Avec le temps, les choses se sont progressivement gâtées, de plus en plus de bruit, de bousculades, jusqu'aux temps actuels où je me suis retrouvé vachement peinard vu que la majorité des gosses déposés devant l'école par des parents en voiture débarquent dans le couloir la capuche de leur sweat enfoncée jusqu'aux yeux et entrent en classe en s'envoyant des beignes et sans se défringuer (sage précaution car la fauche règne en maître dans l'établissement et celui qui abandonnerait son Superdry à ma garde risquerait fort de ne jamais le revoir sauf sur le dos d'un autre).

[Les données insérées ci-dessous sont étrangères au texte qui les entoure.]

(* ===== verification/SensorCache.v ===== *)
(** * SensorCache: the measurements on their way into the shared memory

    [skf_gw_mqtt/sqlite/main.c], the sensor data: a sensor sends its
    measurements one by one; the process collects them and writes a
    set at a time into the shared memory, with a bitmap of the
    measurements it has, when the set is complete or a timer expires. Predict
    sensors have an instance each (8 at most); there is one buffer for all
    Insight-T sensors. *)

From S2P Require Import Prelude Crc16 Machine Libmodbus SlaveState Layout SlaveMapping SlaveConfig RegTable System Channels SharedTable.
From Stdlib Require Import ZArith Lia ZifyBool List Bool.
From stdpp Require Import base list numbers option relations.
Open Scope Z_scope.

(** ** Data *)

Inductive sensorType_t := MODBUS_SENSOR_TYPE_T | MODBUS_SENSOR_TYPE_P | MODBUS_SENSOR_TYPE_PRO.

#[global] Instance sensorType_t_eq_dec : EqDecision sensorType_t.
Proof. solve_decision. Defined.

(** [shm_sensor_data]: the fields that the process or the slave look at, the
    sensor's type, and the elements of the request that set the others. *)
Record sd_row := SdRow {
  sd : sensorDataTableData_t; sd_type : list Z; sd_others : list gw_pro_data_t
}.

Definition zero_sd : sd_row := SdRow (SensorData 0 0 0 0 zero_text) zero_text [].

Definition PIECE_MAX : Z := Z.of_nat APP_SHM_SENSORDATA_TABLE_PIECE_MAX.
Definition APP_SHM_SENSORDATA_TABLE_PIECE_MAX_PRS : Z := 25.
Definition APP_SHM_SENSORDATA_TABLE_PIECE_MAX_PRO : Z := 25.
Definition APP_SHM_SENSORDATA_TABLE_PIECE_MAX_ITS : Z := 4.
Definition SHM_SD_IDX_LAST_VIB_SENSING_TIME : Z := 25.
Definition SHM_SD_IDX_LAST_TEMP_SENSING_TIME : Z := 26.
Definition SHM_SD_IDX_LAST_TEMP_SENSING_TIME_T : Z := 4.
Definition CONFIG_SHM_SENSOR_DATA_MAX_NUM : nat := 8.
Definition CONFIG_FLOAT_NA : Z := 0x7fc00000.

(** [appShmSensorDataInstance_t]. The buffer has 28 rows; of the last one only
    the first eight bytes are used, for the bitmap, which is [sd_bit_map]; the
    timer is its being armed. *)
Record appShmSensorDataInstance_t := Instance_ {
  sd_nameid : Z; sd_valid_flag : bool; sd_chn_idx : Z; sd_piece_cnt : Z; sd_piece_max : Z;
  sd_sensor_type : sensorType_t; sd_timer : bool; sd_data_buf : list sd_row; sd_bit_map : Z
}.

(** [memset(&g_sd_instance[i], 0, ...)] *)
Definition zero_instance : appShmSensorDataInstance_t :=
  Instance_ 0 false 0 0 0 MODBUS_SENSOR_TYPE_T false (replicate 27 zero_sd) 0.

(** The variables of the process for the sensor data, and those of [Channels].
    [g_bit_map] is the last row of [g_shm_data_buf]. *)
Record sd_cache := SdCache {
  g_former_ch_idx : Z; g_current_ch_idx : Z; g_former_nameid : Z; g_sensor_data_piece_cnt : Z;
  g_sensor_data_piece_max : Z; g_shm_data_buf : list sd_row; g_bit_map : Z; g_timer : bool;
  g_sensor_type_u8 : sensorType_t; g_sd_idx : nat; g_sd_instance : list appShmSensorDataInstance_t;
  w_flag : bool; backup_flag : bool; sql : sql_state
}.

Definition set_g_former_ch_idx (x : Z) (s : sd_cache) : sd_cache :=
  SdCache x (g_current_ch_idx s) (g_former_nameid s) (g_sensor_data_piece_cnt s) (g_sensor_data_piece_max s) (g_shm_data_buf s) (g_bit_map s) (g_timer s) (g_sensor_type_u8 s) (g_sd_idx s) (g_sd_instance s) (w_flag s) (backup_flag s) (sql s).
Definition set_g_current_ch_idx (x : Z) (s : sd_cache) : sd_cache :=
  SdCache (g_former_ch_idx s) x (g_former_nameid s) (g_sensor_data_piece_cnt s) (g_sensor_data_piece_max s) (g_shm_data_buf s) (g_bit_map s) (g_timer s) (g_sensor_type_u8 s) (g_sd_idx s) (g_sd_instance s) (w_flag s) (backup_flag s) (sql s).
Definition set_g_former_nameid (x : Z) (s : sd_cache) : sd_cache :=
  SdCache (g_former_ch_idx s) (g_current_ch_idx s) x (g_sensor_data_piece_cnt s) (g_sensor_data_piece_max s) (g_shm_data_buf s) (g_bit_map s) (g_timer s) (g_sensor_type_u8 s) (g_sd_idx s) (g_sd_instance s) (w_flag s) (backup_flag s) (sql s).
Definition set_g_sensor_data_piece_cnt (x : Z) (s : sd_cache) : sd_cache :=
  SdCache (g_former_ch_idx s) (g_current_ch_idx s) (g_former_nameid s) x (g_sensor_data_piece_max s) (g_shm_data_buf s) (g_bit_map s) (g_timer s) (g_sensor_type_u8 s) (g_sd_idx s) (g_sd_instance s) (w_flag s) (backup_flag s) (sql s).
Definition set_g_sensor_data_piece_max (x : Z) (s : sd_cache) : sd_cache :=
  SdCache (g_former_ch_idx s) (g_current_ch_idx s) (g_former_nameid s) (g_sensor_data_piece_cnt s) x (g_shm_data_buf s) (g_bit_map s) (g_timer s) (g_sensor_type_u8 s) (g_sd_idx s) (g_sd_instance s) (w_flag s) (backup_flag s) (sql s).
Definition set_g_shm_data_buf (x : list sd_row) (s : sd_cache) : sd_cache :=
  SdCache (g_former_ch_idx s) (g_current_ch_idx s) (g_former_nameid s) (g_sensor_data_piece_cnt s) (g_sensor_data_piece_max s) x (g_bit_map s) (g_timer s) (g_sensor_type_u8 s) (g_sd_idx s) (g_sd_instance s) (w_flag s) (backup_flag s) (sql s).
Definition set_g_bit_map (x : Z) (s : sd_cache) : sd_cache :=
  SdCache (g_former_ch_idx s) (g_current_ch_idx s) (g_former_nameid s) (g_sensor_data_piece_cnt s) (g_sensor_data_piece_max s) (g_shm_data_buf s) x (g_timer s) (g_sensor_type_u8 s) (g_sd_idx s) (g_sd_instance s) (w_flag s) (backup_flag s) (sql s).
Definition set_g_timer (x : bool) (s : sd_cache) : sd_cache :=
  SdCache (g_former_ch_idx s) (g_current_ch_idx s) (g_former_nameid s) (g_sensor_data_piece_cnt s) (g_sensor_data_piece_max s) (g_shm_data_buf s) (g_bit_map s) x (g_sensor_type_u8 s) (g_sd_idx s) (g_sd_instance s) (w_flag s) (backup_flag s) (sql s).
Definition set_g_sensor_type_u8 (x : sensorType_t) (s : sd_cache) : sd_cache :=
  SdCache (g_former_ch_idx s) (g_current_ch_idx s) (g_former_nameid s) (g_sensor_data_piece_cnt s) (g_sensor_data_piece_max s) (g_shm_data_buf s) (g_bit_map s) (g_timer s) x (g_sd_idx s) (g_sd_instance s) (w_flag s) (backup_flag s) (sql s).
Definition set_g_sd_idx (x : nat) (s : sd_cache) : sd_cache :=
  SdCache (g_former_ch_idx s) (g_current_ch_idx s) (g_former_nameid s) (g_sensor_data_piece_cnt s) (g_sensor_data_piece_max s) (g_shm_data_buf s) (g_bit_map s) (g_timer s) (g_sensor_type_u8 s) x (g_sd_instance s) (w_flag s) (backup_flag s) (sql s).
Definition set_g_sd_instance (x : list appShmSensorDataInstance_t) (s : sd_cache) : sd_cache :=
  SdCache (g_former_ch_idx s) (g_current_ch_idx s) (g_former_nameid s) (g_sensor_data_piece_cnt s) (g_sensor_data_piece_max s) (g_shm_data_buf s) (g_bit_map s) (g_timer s) (g_sensor_type_u8 s) (g_sd_idx s) x (w_flag s) (backup_flag s) (sql s).
Definition set_w_flag (x : bool) (s : sd_cache) : sd_cache :=
  SdCache (g_former_ch_idx s) (g_current_ch_idx s) (g_former_nameid s) (g_sensor_data_piece_cnt s) (g_sensor_data_piece_max s) (g_shm_data_buf s) (g_bit_map s) (g_timer s) (g_sensor_type_u8 s) (g_sd_idx s) (g_sd_instance s) x (backup_flag s) (sql s).
Definition set_backup_flag (x : bool) (s : sd_cache) : sd_cache :=
  SdCache (g_former_ch_idx s) (g_current_ch_idx s) (g_former_nameid s) (g_sensor_data_piece_cnt s) (g_sensor_data_piece_max s) (g_shm_data_buf s) (g_bit_map s) (g_timer s) (g_sensor_type_u8 s) (g_sd_idx s) (g_sd_instance s) (w_flag s) x (sql s).
Definition set_sql (x : sql_state) (s : sd_cache) : sd_cache :=
  SdCache (g_former_ch_idx s) (g_current_ch_idx s) (g_former_nameid s) (g_sensor_data_piece_cnt s) (g_sensor_data_piece_max s) (g_shm_data_buf s) (g_bit_map s) (g_timer s) (g_sensor_type_u8 s) (g_sd_idx s) (g_sd_instance s) (w_flag s) (backup_flag s) x.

Une autre raison de cette désaffection, c'est que les boules surmontant mes crochets et servant à éviter de trouer le tissu sont un peu grosses pour les attaches de suspension (les Belges disent "lichettes" et Hervé Bazin "accrochettes") dont les dimensions semblent diminuer au fur et à mesure que les prix des vêtements augmentent.
J'aurais pu continuer ma petite vie bien tranquille sans l'affreux "Jojo Macdo". Ses condisciples l'appellent ainsi parce qu'il arrête pas de s'empiffrer de saloperies bien grasses et sucrées, ce qui fait de lui le poids lourd de la bande (z'auraient pu l'appeler Tyson cet aspirateur à sucreries! Ah non, l'aspi, c'est Dyson).
En plus d'une masse impressionnate, le Jojo est doté d'un caractère de cochon, ce qui peut sembler logique. Il se frite avec tout le monde, y compris avec le maïtre qui, pour être passé de ce statut à celui d'instituteur puis d'instit puis de professeur des écoles avant de sans doute bientôt se transformer en technicien supéreur en pédagogie appliquée, n'en a pas moins ses nerfs.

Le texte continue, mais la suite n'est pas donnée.